O material apresentado é muito interessante; pode soar ficcional para algumas pessoas, mas ele mesmo nos lembra que a organização do tempo e da era industrial foi perturbado pelo surgimento da Internet. Depois, os aumentos nas capacidades das redes na virada da década de 1990 criaram uma nova infraestrutura social.
Manuel Castells
O sociólogo espanhol Manuel Castells, uma das maiores autoridades acadêmicas no tema do impacto das tecnologias da informação na sociedade, é citado no relatório europeu. Ele mapeou o “ciberespaço” e suas conclusões, amplamente estudadas por sociólogos, filósofos, estudiosos culturais, orientaram filosoficamente cientistas da computação nas últimas décadas.
Castells se concentrou nas redes e nos fluxos entre os centros de informação, tecnologia, ideias e interações organizacionais e suas consequências. Já o 6G conecta-se mais diretamente com a cognição, o espaço e a ação. No entender dos autores do documento, portanto, estamos caminhando para um mundo “pós-Castellsiano”, no qual a aprendizagem necessitará das teorias construtivistas que enfatizam a ação prática como uma fonte de aprendizagem.
Para muitos a aprendizagem está enraizada na experiência concreta e requer prática e experimentação com o mundo material. Ela só começaria de fato quando nossa ação habitual não leva aos resultados esperados e a ação é movida a um nível intelectual. Da mesma forma, Lev Vygotsky – no século 19 - defendia que as crianças aprendem internalizando a ação prática.
Fato que, enquanto a transformação social discutida por Castells focou na nova organização tempo-espaço da interação social, as características técnicas da rede 6G implicam em uma reorganização no nível mais profundo de cognição e ação humana.
Tecnologias imersivas
Os desenvolvedores têm apostado em uma vasta gama de tecnologias imersivas; uma das áreas de mais sucesso é a das aplicações que permitem que estudantes pesquisem a anatomia de humanos e animais e façam procedimentos cirúrgicos. Simulações XR têm sido usadas para permitir visitas a períodos históricos e ao espaço sideral, para a aprendizagem interativa de línguas, visualização de funções matemáticas, treinamento de funcionários, tarefas de trabalho perigosas em plataformas de petróleo e supermercados, e para formação de profissionais atletas.

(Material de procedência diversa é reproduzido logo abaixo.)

(** ** Constructors in their environment *)

(** slogging/loki: NewHandler fails in every environment, since its configuration has a
    tagged field of a type Parse refuses. *)
Theorem loki_NewHandler_fails c lvl keys environ g : is_ok (loki_NewHandler c lvl keys environ g).1 = false.
Proof.
  unfold loki_NewHandler, mbind, io_bind. pose proof (loki_handler_unparsed environ g) as H.
  by destruct (loki_parseHandlerConfig environ g) as [[app|] g'].
Qed.

(** http/echo: New needs no variable; it fails only in a broken environment or when the
    listen address is set to nothing. *)
Theorem echo_New_environment {M} (es : list event) root yaml (mws : list M) environ :
  Forall foreign es ->
  is_ok (echo_New root yaml mws environ (after es)).1 = true <->
  exists vars, getEnvVars environ = Ok vars /\ vars !! lit "HTTP_ECHO_LISTENADDRESS" <> Some [].
Proof.
  intros Hes. pose proof (echo_agrees environ _ (after_undisturbed es Hes)) as H. revert H.
  unfold echo_New, echo_parseConfig, set_default, mbind, io_bind, EchoServer.New.
  destruct (parsed _ _ _ _) as [r g']. cbn [fst mret]. unfold EchoServer.parseConfig.
  destruct (getEnvVars environ) as [vars|]; [|destruct r; [done|]; split; [done|by intros (vars & [=] & _)]].
  destruct r as [cfg|]; [|done]. cbn. intros ->. unfold EchoServer.NewWithConfig, EchoServer.validate, text_or.
  cbn [EchoServer.ListenAddress].
  assert (Hex : (exists vars', (Ok vars : gores _) = Ok vars' /\ vars' !! lit "HTTP_ECHO_LISTENADDRESS" <> Some []) <->
                vars !! lit "HTTP_ECHO_LISTENADDRESS" <> Some []).
  { split; [by intros (vars' & [= <-] & Hne)|by exists vars]. }
  etrans; [|symmetry; exact Hex]. by destruct (vars !! lit "HTTP_ECHO_LISTENADDRESS") as [[|b s]|].
Qed.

A adoção de XR na educação em saúde também pode ter um impacto significativo na qualidade da educação, fornecendo experiências simuladas para treinamento e prática, habilidade, avaliação e conhecimento processual.
Uma variante das tecnologias imersivas que chama bastante a atenção é o holograma. Os tridimensionais foram propostos para usos educacionais pelo menos desde o início da década de 1990 e agora contam com a transferência de dados necessária e capacitada para fazer acontecer.
Pandemia e futuro
Com a pandemia do Covid-19 e o fechamento das escolas, pudemos perceber que os maiores prejudicados foram os estudantes com pior situação socioeconômica. No documento publicado pela Comissão Europeia existe uma confiança de que a Educação, servida pela Internet 6G, possa dar um melhor respaldo a esta população quando passarmos novamente por períodos conturbados.

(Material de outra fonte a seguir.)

(* ===== verification/Float64.v ===== *)
(** * float64: rounding to nearest

    Go's float64 is IEEE 754 binary64.  A finite value is the rational it stands
    for, and an operation is the exact one followed by [fl], which rounds to a multiple of a
    power of two with 53 significant bits, ties to even, and not below the smallest
    subnormal 2^-1074.  There is no largest exponent: where the program's own values could
    overflow to an infinity, it only compares the result with a bound, which a value beyond
    the range passes or fails in the same way. *)

From stdpp Require Import base numbers list.
From Stdlib Require Import ZArith QArith Qabs Qpower Qround Lqa Lia SpecFloat.
From S2P Require Import Prelude.

Open Scope Z_scope.

(** ** Rounding *)

Definition pow2 (x : Z) : Q := Qpower 2 x.

(** The nearest integer, the even one of two. *)
Definition rne (q : Q) : Z :=
  let f := Qnum q `div` Zpos (Qden q) in
  let r := Qnum q `mod` Zpos (Qden q) in
  match 2 * r ?= Zpos (Qden q) with
  | Lt => f
  | Gt => f + 1
  | Eq => if Z.even f then f else f + 1
  end.

(** The exponent of the leading bit of a number that is not zero. *)
Definition lead (q : Q) : Z :=
  let k := Z.log2 (Z.abs (Qnum q)) - Z.log2 (Zpos (Qden q)) in
  if Qle_bool (pow2 k) (Qabs q) then k else k - 1.

(** The exponent of the last bit that is kept. *)
Definition fexp (q : Q) : Z := Z.max (-1074) (lead q - 52).

Definition fl (q : Q) : Q :=
  if Qeq_bool q 0 then 0%Q
  else Qred (inject_Z (rne (q * pow2 (- fexp q))) * pow2 (fexp q)).

Definition Qltb (x y : Q) : bool := negb (Qle_bool y x).

(** Conversion to int64 truncates; what does not fit becomes the smallest int64, as on
    amd64. *)
Definition to_int64 (q : Q) : Z :=
  let z := Z.quot (Qnum q) (Zpos (Qden q)) in
  if (- 2 ^ 63 <=? z) && (z <? 2 ^ 63) then z else - 2 ^ 63.

(** ** Against the IEEE operations of the standard library *)

Definition to_Q (f : spec_float) : option Q :=
  match f with
  | S754_zero _ => Some 0%Q
  | S754_finite s m e => Some ((if s then -1 else 1) * inject_Z (Zpos m) * pow2 e)%Q
  | _ => None
  end.

Definition of_Z (z : Z) : spec_float := binary_normalize 53 1024 z 0 false.

Definition agrees (f : spec_float) (q : Q) : bool :=
  match to_Q f with Some x => Qeq_bool x (fl q) | None => false end.

(** Quotients, sums and products of floats, also subnormal ones and ties. *)
Example fl_ieee :
  forallb (fun '(a, b) => agrees (SFdiv 53 1024 (of_Z a) (of_Z b)) (inject_Z a / inject_Z b))
    [(1, 3); (2, 3); (1, 10); (999999999, 10 ^ 9); (-7, 11); (2 ^ 53, 3); (1, 2 ^ 1000); (-5, 7 * 2 ^ 990)] &&
  forallb (fun '(a, b) =>
      match to_Q a, to_Q b with
      | Some x, Some y => agrees (SFadd 53 1024 a b) (x + y) && agrees (SFmul 53 1024 a b) (x * y)
      | _, _ => false
      end)
    [(of_Z (2 ^ 53), of_Z 1); (of_Z (2 ^ 53 + 2), of_Z 1); (SFdiv 53 1024 (of_Z 1) (of_Z 10), of_Z 3);
     (SFdiv 53 1024 (of_Z 1) (of_Z 3), SFdiv 53 1024 (of_Z (-2)) (of_Z 7));
     (SFdiv 53 1024 (of_Z 1) (of_Z (2 ^ 600)), SFdiv 53 1024 (of_Z 1) (of_Z (3 * 2 ^ 460)));
     (SFdiv 53 1024 (of_Z 3) (of_Z (2 ^ 1000)), SFdiv 53 1024 (of_Z 1) (of_Z (5 * 2 ^ 72)))] &&
  agrees (of_Z (2 ^ 53 + 1)) (inject_Z (2 ^ 53 + 1)) && agrees (of_Z (2 ^ 63 - 1)) (inject_Z (2 ^ 63)) = true.
Proof. vm_compute. reflexivity. Qed.

(** ** Laws *)

Lemma Qltb_spec x y : reflect (x < y)%Q (Qltb x y).
Proof.
  unfold Qltb. destruct (Qle_bool y x) eqn:E; constructor.
  - apply Qle_bool_iff in E. lra.
  - destruct (Qlt_le_dec x y) as [H|H]; [done|]. apply Qle_bool_iff in H. congruence.
Qed.

Lemma pow2_pos x : (0 < pow2 x)%Q.
Proof. by apply Qpower_0_lt. Qed.

Lemma pow2_plus x y : (pow2 (x + y) == pow2 x * pow2 y)%Q.
Proof. by apply Qpower_plus. Qed.

Lemma pow2_Z x : 0 <= x -> (pow2 x == inject_Z (2 ^ x))%Q.
Proof. intros Hx. unfold pow2. change 2%Q with (inject_Z 2). symmetry. by apply Zpower_Qpower. Qed.

Lemma pow2_le x y : x <= y -> (pow2 x <= pow2 y)%Q.
Proof. intros H. by apply Qpower_le_compat_l. Qed.

Lemma pow2_lt_inv x y : (pow2 x < pow2 y)%Q -> x < y.
Proof. intros H. destruct (Z_lt_le_dec x y) as [?|Hle]; [done|]. apply pow2_le in Hle. lra. Qed.

Lemma pow2_opp x : (pow2 (- x) * pow2 x == 1)%Q.
Proof. rewrite <- pow2_plus. by replace (- x + x) with 0 by lia. Qed.

Lemma rne_spec q : (- (1 # 2) <= inject_Z (rne q) - q <= 1 # 2)%Q.
Proof.
  destruct q as [n d]. unfold rne. cbn [Qnum Qden].
  pose proof (Z.div_mod n (Zpos d) ltac:(lia)) as Hdm. pose proof (Z.mod_pos_bound n (Zpos d) ltac:(lia)) as Hm.
  set (f := n `div` Zpos d) in *. set (r := n `mod` Zpos d) in *. clearbody f r.
  assert (Hf : (- (1 # 2) <= inject_Z f - (n # d) <= 1 # 2)%Q \/ 2 * r > Zpos d)
    by (destruct (Z_gt_dec (2 * r) (Zpos d)); [by right|left; unfold Qle; simpl; lia]).
  assert (Hf' : (- (1 # 2) <= inject_Z (f + 1) - (n # d) <= 1 # 2)%Q \/ 2 * r < Zpos d)
    by (destruct (Z_lt_dec (2 * r) (Zpos d)); [by right|left; unfold Qle; simpl; lia]).
  destruct (Z.compare_spec (2 * r) (Zpos d)); [destruct (Z.even f)|..];
    (destruct Hf as [Hf|?]; destruct Hf' as [Hf'|?]; done || lia).
Qed.

Lemma rne_nonneg q : (0 <= q)%Q -> 0 <= rne q.
Proof.
  intros Hq. pose proof (rne_spec q) as [H _].
  assert (inject_Z (-1) < inject_Z (rne q))%Q as H1 by (change (inject_Z (-1)) with (-(1))%Q; lra).
  rewrite <- Zlt_Qlt in H1. lia.
Qed.

Lemma rne_Z q z : (q == inject_Z z)%Q -> rne q = z.
Proof.
  intros Hq. pose proof (rne_spec q) as [H1 H2].
  assert (inject_Z (z - 1) < inject_Z (rne q) < inject_Z (z + 1))%Q as [H3 H4].
  { unfold Z.sub. rewrite !inject_Z_plus. change (inject_Z 1) with 1%Q.
    change (inject_Z (-(1))) with (-(1))%Q. lra. }
  rewrite <- Zlt_Qlt in H3, H4. lia.
Qed.

Lemma lead_spec q : ~ (q == 0)%Q -> (pow2 (lead q) <= Qabs q)%Q.
Proof.
  intros Hq. unfold lead. set (k := Z.log2 _ - Z.log2 _). destruct (Qle_bool (pow2 k) (Qabs q)) eqn:E.
  - by apply Qle_bool_iff.
  - destruct q as [n d]. simpl Qabs. assert (Z.abs n <> 0) as Hn by (intros H; apply Hq; unfold Qeq; simpl; lia).
    pose proof (Z.log2_spec (Z.abs n) ltac:(lia)) as [Hl _].
    pose proof (Z.log2_spec (Zpos d) ltac:(lia)) as [_ Hd].
    simpl Qnum in *. simpl Qden in *. set (a := Z.log2 (Z.abs n)) in *. set (c := Z.log2 (Zpos d)) in *.
    assert (0 <= a) by apply Z.log2_nonneg. assert (0 <= c) by apply Z.log2_nonneg.
    assert (Ek : (pow2 (k - 1) * inject_Z (2 ^ Z.succ c) == inject_Z (2 ^ a))%Q).
    { rewrite <- !pow2_Z by lia. rewrite <- pow2_plus. f_equiv. unfold k. lia. }
    assert (Hpc : (0 < inject_Z (2 ^ Z.succ c))%Q) by (rewrite <- pow2_Z by lia; apply pow2_pos).
    assert (Hnd : (Z.abs n # d == inject_Z (Z.abs n) / inject_Z (Zpos d))%Q) by (rewrite Qmake_Qdiv; reflexivity).
    rewrite Hnd. apply Qle_shift_div_l; [done|].
    apply Qle_trans with (pow2 (k - 1) * inject_Z (2 ^ Z.succ c))%Q.
    + apply Qmult_le_l; [apply pow2_pos|]. rewrite <- Zle_Qle. lia.
    + rewrite Ek, <- Zle_Qle. done.
Qed.

(** [fl] keeps 53 bits: the relative error is at most 2^-53, but for the smallest
    numbers, where half the smallest one, 2^-1075, is added. *)
Definition u : Q := 1 # 9007199254740992.
Definition eta : Q := pow2 (-1075).

Lemma fl_error q : (Qabs (fl q - q) <= u * Qabs q + eta)%Q.
Proof.
  assert (Hu : (0 < u)%Q) by done. assert (He : (0 < eta)%Q) by apply pow2_pos.
  unfold fl. destruct (Qeq_bool q 0) eqn:E0.
  - apply Qeq_bool_eq in E0. rewrite E0. change (Qabs (0 - 0)) with 0%Q. change (Qabs 0) with 0%Q. lra.
  - apply Qeq_bool_neq in E0. rewrite Qred_correct. set (x := fexp q).
    pose proof (rne_spec (q * pow2 (- x))) as Hr. set (m := inject_Z (rne _)) in *.
    assert (Hq : (q == q * pow2 (- x) * pow2 x)%Q).
    { rewrite <- Qmult_assoc, pow2_opp.
      ring. }
    assert (Hd : (m * pow2 x - q == (m - q * pow2 (- x)) * pow2 x)%Q) by lra.
    pose proof (pow2_pos x) as Hx. rewrite Hd.
    assert (Habs : (Qabs ((m - q * pow2 (- x)) * pow2 x) <= (1 # 2) * pow2 x)%Q).
    { apply Qabs_Qle_condition. split; nra. }
    assert (Hhalf : (((1 # 2) * pow2 x == pow2 (x - 1)))%Q).
    { replace (x - 1) with (x + -1) by lia. rewrite pow2_plus. change (pow2 (-1)) with (1 # 2). ring. }
    rewrite Hhalf in Habs. eapply Qle_trans; [exact Habs|].
    unfold x, fexp. destruct (Z.max_spec (-1074) (lead q - 52)) as [[_ ->]|[_ ->]].
    + replace (lead q - 52 - 1) with (-53 + lead q) by lia. rewrite pow2_plus.
      change (pow2 (-53)) with u. pose proof (lead_spec q E0) as Hl. nra.
    + change (pow2 (-1074 - 1)) with eta. pose proof (Qabs_nonneg q). nra.
Qed.

Lemma fl_bounds q : (0 <= q)%Q -> (q - u * q - eta <= fl q <= q + u * q + eta)%Q.
Proof.
  intros Hq. pose proof (fl_error q) as H. rewrite (Qabs_pos q Hq) in H. apply Qabs_Qle_condition in H. lra.
Qed.

Lemma fl_within q B : (- B <= q <= B)%Q -> (q - u * B - eta <= fl q <= q + u * B + eta)%Q.
Proof.
  intros Hq. pose proof (fl_error q) as H. assert (Qabs q <= B)%Q as HB by (by apply Qabs_Qle_condition).
  assert (0 < u)%Q by done. apply Qabs_Qle_condition in H. nra.
Qed.

Lemma fl_nonneg q : (0 <= q)%Q -> (0 <= fl q)%Q.
Proof.
  intros Hq. unfold fl. destruct (Qeq_bool q 0); [done|]. rewrite Qred_correct.
  apply Qmult_le_0_compat; [|apply Qlt_le_weak, pow2_pos]. change 0%Q with (inject_Z 0). rewrite <- Zle_Qle.
  apply rne_nonneg, Qmult_le_0_compat; [done|apply Qlt_le_weak, pow2_pos].
Qed.

(** Integers of 53 bits are float64 values. *)
Lemma fl_int z : Z.abs z <= 2 ^ 53 -> (fl (inject_Z z) == inject_Z z)%Q.
Proof.
  intros Hz. unfold fl. destruct (Qeq_bool (inject_Z z) 0) eqn:E0; [by apply Qeq_bool_eq in E0; rewrite E0|].
  apply Qeq_bool_neq in E0. rewrite Qred_correct. set (x := fexp (inject_Z z)).
  assert (Hm : exists m, (inject_Z z * pow2 (- x) == inject_Z m)%Q).
  { pose proof (lead_spec _ E0) as Hl. change (Qabs (inject_Z z)) with (inject_Z (Z.abs z)) in Hl.
    assert (lead (inject_Z z) <= 53) as H53.
    { assert (pow2 (lead (inject_Z z)) < pow2 54)%Q as H; [|apply pow2_lt_inv in H; lia].
      eapply Qle_lt_trans; [exact Hl|]. rewrite pow2_Z by lia. rewrite <- Zlt_Qlt. lia. }
    destruct (Z_le_gt_dec x 0) as [Hx|Hx].
    - exists (z * 2 ^ (- x)). rewrite inject_Z_mult, <- pow2_Z by lia. reflexivity.
    - assert (lead (inject_Z z) = 53) as Hlead by (unfold x, fexp in Hx; lia).
      assert (x = 1) as -> by (unfold x, fexp; lia).
      rewrite Hlead, pow2_Z in Hl by lia. rewrite <- Zle_Qle in Hl.
      exists (Z.sgn z * 2 ^ 52). assert (z = Z.sgn z * 2 ^ 53) as Ez by lia. rewrite Ez at 1.
      change (pow2 (-(1))) with (1 # 2). unfold Qeq, inject_Z. simpl. lia. }
  destruct Hm as [m Hm]. rewrite (rne_Z _ m Hm), <- Hm, <- Qmult_assoc, pow2_opp. ring.
Qed.

(** Truncation of a value that fits. *)
Lemma to_int64_spec q : (0 <= q)%Q -> (q < inject_Z (2 ^ 63))%Q ->
  0 <= to_int64 q /\ (inject_Z (to_int64 q) <= q < inject_Z (to_int64 q + 1))%Q.
Proof.
  intros H0 H1. unfold to_int64. destruct q as [n d]. unfold Qle, Qlt, inject_Z in *. cbn [Qnum Qden] in *.
  rewrite Z.quot_div_nonneg by lia.
  pose proof (Z.div_mod n (Zpos d) ltac:(lia)) as Hdm. pose proof (Z.mod_pos_bound n (Zpos d) ltac:(lia)) as Hm.
  set (f := n `div` Zpos d) in *. assert (0 <= f) by (apply Z.div_pos; lia).
  assert (f < 2 ^ 63) by nia.
  rewrite (proj2 (Z.leb_le _ _)), (proj2 (Z.ltb_lt _ _)) by lia. cbn [andb]. nia.
Qed.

Faz sentido, para o cidadão comum, tratar a internet desta maneira daqui para frente ou para daqui a alguns anos ou décadas? Seremos surpreendidos em breve pela disponibilização de ferramentas que só contemplamos em teoria?
O fato é que as inovações estão nos alcançando mais rápido do que o previsto: já contabilizamos mais de 21 bilhões de “coisas” habilitadas com internet no mundo todo. Nossa realidade se assemelha mais à ficção do passado do que poderíamos cogitar.
No caso dos gestores educacionais e decisores políticos há a necessidade de um passo à frente. Eles precisam estar cientes do andamento das pesquisas, de participar dos debates e agregar as inovações tecnológicas na atividade pedagógica. Sempre, claro, com uma postura crítica, devem tomar as decisões para a implantação e implementação dos processos mais adequados.